Ainsi viendra l'heure du lancement (26:58)

« On avait la chair de poule, y avait de l'émotion, on était fiers. Tout le monde était content d'un seul travail, même si y avait pas de prime au bout. »

Du cœur à revendre (28:32)

« Et pendant ce temps le chantier mené à l'abattoir gémit de toutes ses nervures torturées. Il pleure les bateaux dont il a accouché. N'avez-vous jamais entendu une usine qui pleure ?

Il n'y a pas que le vent pour faire grincer les machines édentées, il n'y a pas que le vent pour faire craquer chaque os du squelette rouillé. Des mouettes pensives volent derrière la haute finance et scrutent d'un œil rond les miettes métalliques du festin.

Sur les terrains vagues, salles des bras perdus, la tôle a du vague à l'âme, elle vibre encore de l'agonie de la veille.

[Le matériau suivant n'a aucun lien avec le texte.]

(** The estimate raises nothing but an [OverflowError]. *)
Lemma remaining_estimate_raises (now last : datetime) (interval : Z) (e : exn) :
  remaining_estimate now last interval = Raise e -> e = OverflowError.
Proof.
  unfold remaining_estimate, Double.of_int.
  pose proof (binary_normalize_not_nan interval 0 false) as Hn.
  fold (Double.nearest interval) in Hn.
  set (elapsed := Double.div _ _).
  assert (He : elapsed <> S754_nan).
  { unfold elapsed. destruct (nearest_exact 60 ltac:(lia)) as (m60 & e60 & -> & _).
    apply div_not_nan. unfold Double.true_divide.
    change (Double.raw us_per_second) with (S754_finite false 1000000 0).
    apply div_not_nan. destruct (now - last); discriminate. }
  assert (Hs : forall x, x <> S754_nan -> (forall s, x <> S754_infinity s) ->
               (d <- timedelta_of_float_minutes (Double.sub x elapsed) ;;
                datetime_add now d)%result = Raise e -> e = OverflowError).
  { intros x Hx Hi. pose proof (sub_not_nan x elapsed Hx Hi He) as Hr.
    destruct (timedelta_of_float_minutes (Double.sub x elapsed)) as [d|e'] eqn:Ht;
      cbn [rbind].
    - destruct (datetime_add_cases now d) as [[_ ->] | [_ ->]]; congruence.
    - apply timedelta_of_float_minutes_raises in Ht.
      destruct Ht as [-> | [_ Hnan]]; [congruence | contradiction]. }
  destruct (Double.nearest interval) as [s|s| |s m ex] eqn:Hi; cbn [rbind];
    [ | congruence | contradiction | ]; apply Hs; discriminate.
Qed.

Lemma in_any_period_total periods t :
  Forall (fun p => parses (p_start p) /\ parses (p_end p)) periods ->
  exists b, in_any_period periods t = Ret b.
Proof.
  induction 1 as [|p rest [[s Hs] [e He]] _ [b IH]]; cbn [in_any_period]; [eauto|].
  rewrite Hs, He. cbn [rbind].
  destruct s as [s|], e as [e|]; eauto. destruct (time_in_range s e t); eauto.
Qed.

Lemma today_start_times_total periods today now :
  Forall (fun p => parses (p_start p) /\ parses (p_end p)) periods ->
  exists ts, today_start_times periods today now = Ret ts.
Proof.
  induction 1 as [|p rest [[s Hs] _] _ [ts IH]]; cbn [today_start_times]; [eauto|].
  rewrite Hs, IH. cbn [rbind]. destruct s; eauto.
Qed.

Lemma block_end_times_total periods today now :
  Forall (fun p => parses (p_start p) /\ parses (p_end p)) periods ->
  exists ts, block_end_times periods today now = Ret ts.
Proof.
  induction 1 as [|p rest [_ [e He]] _ [ts IH]]; cbn [block_end_times]; [eauto|].
  rewrite He, IH. cbn [rbind]. destruct e; eauto.
Qed.

(** *** The parts, for a given configuration and clock reading *)

Section Iteration.

Variable cfg : config.
Variable now : datetime.

Lemma off_work_check_cases wd st :
  off_work_check cfg now wd st = (Ret tt, st, [])
  \/ off_work_check cfg now wd st = (Raise OverflowError, st, [])
  \/ (off_work_check cfg now wd st = (Ret tt, latched st (dt_date now), [EndOfShift])
      /\ last_off_work_reminder_date st <> Some (dt_date now)).
Proof.
  unfold off_work_check. sched_unfold.
  destruct (wd && off_work_reminder_enabled cfg && truthy (off_work_time cfg));
    [|left; reflexivity].
  destruct (parse_time (off_work_time cfg)) as [[t|]|e] eqn:Hp; simpl.
  - destruct (Z.abs _ <=? seconds 30); simpl; [|left; reflexivity].
    case_bool_decide as Hd; simpl; [left; reflexivity|].
    right; right. split; [reflexivity | exact Hd].
  - left; reflexivity.
  - right; left. apply parse_time_raises in Hp. subst. reflexivity.
Qed.

Lemma off_work_check_due st :
  end_of_shift_due cfg now ->
  last_off_work_reminder_date st <> Some (dt_date now) ->
  off_work_check cfg now (is_in (weekday_of now) (workdays cfg)) st
  = (Ret tt, latched st (dt_date now), [EndOfShift]).
Proof.
  intros (Hwd & Hen & t & Htr & Hp & Hdiff) Hl.
  apply is_in_spec in Hwd. apply Z.leb_le in Hdiff.
  unfold off_work_check. sched_unfold.
  rewrite Hwd, Hen, Htr, Hp. simpl. rewrite Hdiff. simpl.
  case_bool_decide; [contradiction | reflexivity].
Qed.

Lemma regular_reminder_cases iw ib st :
  let interval := interval_minutes cfg in
  let noted := mkState false (Some now) (next_reminder st)
                       (last_off_work_reminder_date st) in
  if iw && negb ib then
    if is_first_start st
    then regular_reminder cfg now iw ib st = stored (add_minutes now interval) noted []
    else match last_reminder_time st with
         | None =>
             regular_reminder cfg now iw ib st
             = stored (add_minutes now interval) noted [StandUp]
         | Some last =>
             if interval_over now last interval
             then regular_reminder cfg now iw ib st
                  = stored (add_minutes now interval) noted [StandUp]
             else regular_reminder cfg now iw ib st
                  = stored (remaining_estimate now last interval) st []
         end
  else match next_times cfg now with
       | Ret times =>
           regular_reminder cfg now iw ib st
           = (Ret tt,
              mkState (is_first_start st) (last_reminder_time st)
                      (Some (earliest now times)) (last_off_work_reminder_date st), [])
       | Raise e => regular_reminder cfg now iw ib st = (Raise e, st, [])
       end.
Proof.
  unfold regular_reminder, stored. sched_unfold. destruct st as [f l n d]; simpl.
  destruct (iw && negb ib); simpl.
  - destruct f; simpl; [destruct (add_minutes now (interval_minutes cfg)); reflexivity|].
    destruct l as [last|]; simpl;
      [|destruct (add_minutes now (interval_minutes cfg)); reflexivity].
    destruct (interval_over now last (interval_minutes cfg)); simpl.
    + destruct (add_minutes now (interval_minutes cfg)); reflexivity.
    + destruct (remaining_estimate now last (interval_minutes cfg)); reflexivity.
  - destruct (next_times cfg now); reflexivity.
Qed.

(** What a branch leaves, read off its result. *)
Lemma stored_inv sum st shown r st' out :
  stored sum st shown = (r, st', out) ->
  out = shown
  /\ is_first_start st' = is_first_start st
  /\ last_reminder_time st' = last_reminder_time st
  /\ last_off_work_reminder_date st' = last_off_work_reminder_date st
  /\ ((exists next, sum = Ret next /\ r = Ret tt /\ next_reminder st' = Some next)
      \/ (exists e, sum = Raise e /\ r = Raise e /\ st' = st)).
Proof.
  unfold stored. destruct sum as [next|e]; intros [= <- <- <-]; simpl;
    (do 4 (split; [reflexivity|])); [left | right]; eauto.
Qed.

Lemma daily_reset_run today st :
  daily_reset today st
  = (Ret tt,
     mkState (is_first_start st) (last_reminder_time st) (next_reminder st)
             (match last_off_work_reminder_date st with
              | Some d => if d <? today then None else Some d
              | None => None
              end), []).
Proof.
  unfold daily_reset. sched_unfold. destruct st as [f l n [d|]]; simpl; [|reflexivity].
  destruct (d <? today); reflexivity.
Qed.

Prenez le coquillage d'un boulon, portez le à l'oreille alors vous entendrez la chanson de l'ouvrage, la chanson qui se meurt, la chanson qui cherche vos bouches, nom d'un patron ! Mais dis-moi toi qui est né dans ce berceau mis aujourd'hui à la décharge, toi l'ancien de la forge, toi le fils du soudeur, toi, toi, vous, vous tous ajusteurs, traceurs, riveurs, métallos vous tous descendants directs ou par alliance de la dynastie des bâtisseurs de navires ! Allez-vous laissez couper les branches de l'arbre, de l'arbre généalogique planté tout droit dans vos luttes ? Chaque feuille a son pesant d'histoire à faire lire à vos enfants. Le dernier bateau est parti. Dans le sillage du Provence, oui, du Provence, il y a une écume d'où peut jaillir votre combat pour le présent. »Paul Fructus.

Analyse

S'interroger sur le travail de mémoire

Présenté sous la forme d'une conférence, la première partie du film se concentre sur les témoignages de deux personnes, entrecoupés de photographies d'archives et d'images documentaires illustrant le propos. Le premier intervenant, un ancien responsable syndical des Chantiers et Ateliers de Provence (CAP) répond à l'inquiétude devant le peu de travaux universitaires sur l'histoire des chantiers. Naturellement, la forme donnée au film est sobre et distanciée. Le cinéaste alterne deux échelles de plans sans jamais couper le témoignage. Ensuite, le second intervenant revient sur les notions de mémoire et d'identités, problématiques posées après la fin des chantiers à Port-de-Bouc.

Corporation ou Corporations ?

La seconde partie est une table d'échanges d'anciens ouvriers discutant sur les étapes de la construction d'un bateau et les différentes corporations impliquées dans l'ouvrage. D'un panoramique initial à 360°, le cinéaste se focalise ensuite sur la succession des intervenants au micro. Le spectateur assiste à l'expression passionnante du savoir faire passé par des anciens ouvriers qui n'ont rien oublié des chantiers. L'idée qui émerge alors est que ces ouvriers sont profondément unis par leur technicité malgré les différentes corporations. Comme le dit un ouvrier : « à la fin c'était un tout, c'était un ensemble ».

Rebonds

Les films d'Alain et Jimmy Glasberg: "Le trou de mémoire" et "La mémoire de la porte de bois" sur la mémoire des Chantiers.
On les appelait les Sauvages, film à l’initiative de la Mairie de Port de Bouc.